_WHAT THE TASK ASKS_
In this data, count the lines in which "EnclaveService" appears and give only that number.

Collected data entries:
(* ===== verification/Prelude.v ===== *)
(** * Verification of a VPN: client, server, enclave and the protocols between them
    (src/VPN)

    ** The program

    src/VPN is a VPN in C. A server process ([src/server/vpn_server.c]) moves IP
    packets between a TUN device and UDP datagrams of its clients. It keeps the
    connected clients in a table ([client_manager.c]) and leaves key exchange and
    encryption to a second process, the enclave ([src/enclave/enclave_main.c]),
    which alone holds the session keys ([key_manager.c]) and calls libsodium
    ([crypto.c]). Server and enclave talk over a stream socket with a small
    request/response protocol ([ipc_protocol.c]; stubs in [enclave_client.c]).
    Clients and server talk over UDP with 16-byte headers ([protocol.c]). The client
    ([src/client/vpn_client.c]) reads a configuration file ([config.c]), connects,
    opens a TUN device ([tun_manager.c]), keeps the connection alive and encrypts
    its packets itself.

    ** The files of the development

    - [Prelude]: outcomes of C code ([res], with the faults [Overrun], [Overread],
      [NullDeref], [SigPipe] and [BadFree]), the state monad [M], machine integers, byte order, byte
      buffers of fixed size, uninitialised arrays ([Garbage], [local]), and lemmas
      on arrays of slots with an [active] flag.
    - [Os]: the system calls of the server process. Their answers come from an
      environment ([Env]) that every theorem quantifies over; the state [os] records
      the datagrams sent and the packets written to the TUN device. The [heap] is the
      set of allocated blocks; freeing another one is the fault [BadFree].
    - [Protocol]: include/protocol.h and src/common/protocol.c. Packed structures
      are records; [..._bytes] and [..._of_bytes] are their memory images.
    - [IpcProtocol]: include/ipc_protocol.h and src/common/ipc_protocol.c.
    - [Crypto]: src/enclave/crypto.c over the class [Sodium] of libsodium functions;
      [SodiumLaws] states the documented behaviour that theorems rely on.
    - [ToySodium]: a concrete instance of both classes, so that the hypotheses can
      be met and evaluated.
    - [KeyManager]: src/enclave/key_manager.c; the table refines a finite map.
    - [ClientManager]: src/server/client_manager.c.
    - [Enclave]: src/enclave/enclave_main.c. [handle_ipc_request] works on the
      two byte streams of the connection; [serve] is the abstract service; the
      process is the step relation [enclave_step] over [phase]s and [event]s, and
      [enclave_dies] the ways a turn can kill it (a buffer is overrun, or SIGPIPE is raised
      by the answer to a peer that has closed the connection).
    - [EnclaveClient]: src/server/enclave_client.c over a class [Channel] of
      connected sockets. The class [EnclaveService] states what the stubs promise to
      the server; [enclave_service] proves it for the enclave of [Enclave].
    - [VpnServer]: the packet handlers and the event loop of
      src/server/vpn_server.c and udp_recv/udp_send of src/server/udp_server.c,
      proved against [EnclaveService].
    - [Config]: src/common/config.c with the string functions it uses.
    - [Tun]: file descriptors and src/server/tun_manager.c; [holds] says which
      descriptors a program has open.
    - [EnclaveMain]: main of src/enclave/enclave_main.c with its security settings, its
      listening socket and both loops. A signal arrives between two turns of a loop; one
      in the middle of a turn has the same effect ([turn_signalled]).
    - [EnclaveDeath]: the stubs and the server over [mortal], a connection to an enclave
      process that may end at any moment; [FallibleService] is what is left of the
      promise of [EnclaveService].
    - [ServerMain]: src/server/enclave.c, the sockets of the server and main of
      src/server/vpn_server.c; [child] is the enclave process seen from its parent.
    - [VpnClient]: src/client/vpn_client.c, from the command line to the exit code.
      [client_inv] ties the open descriptors to the client record; [safe] and
      [preserves] are small logics that follow the code.
    - [System]: theorems about client, server and enclave together.
    - [Tunnel]: one server and many clients as a distributed system: [act] takes a turn
      of one of the loops with what the network delivers, [run_tunnel] a schedule.
    - [Sessions]: the handshake establishes the sessions that [Tunnel] starts from.
    - [Lines]: the server among sockets that come and go; a [line] is a socket of a client
      with the request and the packets that were sent from it, [hub_good] what the server
      and the enclave keep about the lines, whoever connects or leaves.
    - [Dialing]: the client program cut at the blocking recvfrom of vpn_connect
      ([first_dial], [redial], [answered]); the program is shown to be made of these phases.
    - [Roaming]: the whole system from its start: [occurs] lets a client dial, receive its
      answer, take a turn or leave, or the server take a turn; [history] a sequence of these.
    - [Output]: src/common/logger.c and the texts of print_vpn_packet, print_ip_packet
      and config_print.
    - [TestPrograms]: src/server/test_enclave_ipc.c, src/server/tun_test.c and
      src/client/udp_test_client.c, a module each.

    A C function that changes an object through a pointer returns the new object; a
    pointer into an array of slots is an index. Results 0/-1 are kept as integers or
    become an option where the value is returned through a pointer. Printing is left
    out, except that functions that print a client also ask for the time, which
    is kept, and return what they display.

    ** What the theorems show

    - Data formats: a header is built in network byte order and shown with the numbers it
      was built from; as lemmas for the other files: fixed packets and IPC packets are read
      back as written, and sequence numbers do not repeat within 2^32 packets.
    - Tables: invariants of the key table and of the client table in all reachable
      states, the behaviour of every operation, and refinement of a finite map.
    - Enclave: request streams are answered as the abstract service answers, in
      order, also by the whole program, as a queue; the process keeps its invariant along
      every run and wipes its keys when it stops; the program cleans up on every exit, says
      which deaths it can die, and ends within two turns of its loops once it was told to.
    - Stubs: an exchange over the socket is transparent; encryption followed by
      decryption gives back the plaintext.
    - Server: no sequence of datagrams and of TUN packets that fit makes it fault; what reaches the TUN device is
      authentic; data, connect, ping and disconnect packets and packets from the TUN
      device are handled as specified on every branch.
    - Server program: every failure of the start-up and every end of the loop leaves no
      descriptor open, no memory allocated and no process behind.
    - Death of the enclave: at whatever moment it happens, the server program keeps its
      memory in order and gives everything back, or is killed by SIGPIPE, and exactly which
      packets kill it.
    - Client: the program returns from every run with all descriptors closed and all memory
      freed; the settings of a configuration file are the settings in use.
    - System: client and enclave agree on address, session and key after a
      handshake; packets cross the tunnel unchanged in both directions; over a network
      that loses, repeats and reorders datagrams nothing comes out of the tunnel that was
      not put into it for that receiver; the handshake brings such a tunnel about, client
      by client.
    - Clients that come and go: from the start of all programs on, through connections,
      timeouts, reconnections and departures, no program faults, client and server agree on
      address and key of each session, and packets reach only the client they are for.
    - Test programs: the IPC test passes against every enclave with a free slot; the
      packet the UDP test calls data is dropped by every server.
    - Limits of the code, as theorems on the same definitions: buffers that are
      overrun by large requests and large packets, keys that are not replaced or not
      stored, a key table that one client can fill, addresses that are handed out twice, a
      closed connection that is never left, an enclave that is killed by a peer which does
      not wait for its answer, responses that are not matched, short packets that are read
      beyond their end, replayed packets that are accepted, reconnections that are not
      retried, an address that is not terminated.

    ** Assumptions the theorems share

    Where a theorem says that the server or the client does not fault, packets read from a
    TUN device have at most 2004 bytes (larger ones overrun a buffer, a theorem of
    [VpnServer]); the client also gets no DATA packet of 16 to 27 bytes (these are read
    beyond their end, a theorem of [VpnClient]) and a terminated server address. In
    [Tunnel] and [Roaming] strangers may send the server any datagram but a CONNECT_REQ,
    and their datagrams do not reach the clients, which accept packets from anybody.

    ** Bounds

    No definition uses fuel: loops over arrays are structural, the event loops run
    over a given list of events (the turns of the client and of the server) or are
    step relations, and every theorem on an operation says that it returns. Buffers have the sizes of the C arrays.

    ** Not modelled

    libsodium and the kernel are parameters. The log calls of the client and the
    debug output of the other programs are left out. [Roaming] assumes that the network
    delivers a CONNECT_REQ at most once, that a new socket has an address that was not in
    use before, that strangers send no CONNECT_REQ, and that the clients dial at most 254
    times in all: after that VPN addresses are handed out again (a theorem of
    [ClientManager]), and a CONNECT_REQ that arrives again after the server has dropped the
    client would admit its socket under another address, which the client does not learn;
    such histories are not covered. The web application in src/CloudService is a separate
    Java program. *)

From stdpp Require Export base numbers strings option list list_numbers.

_EXERCISE RESULT_
3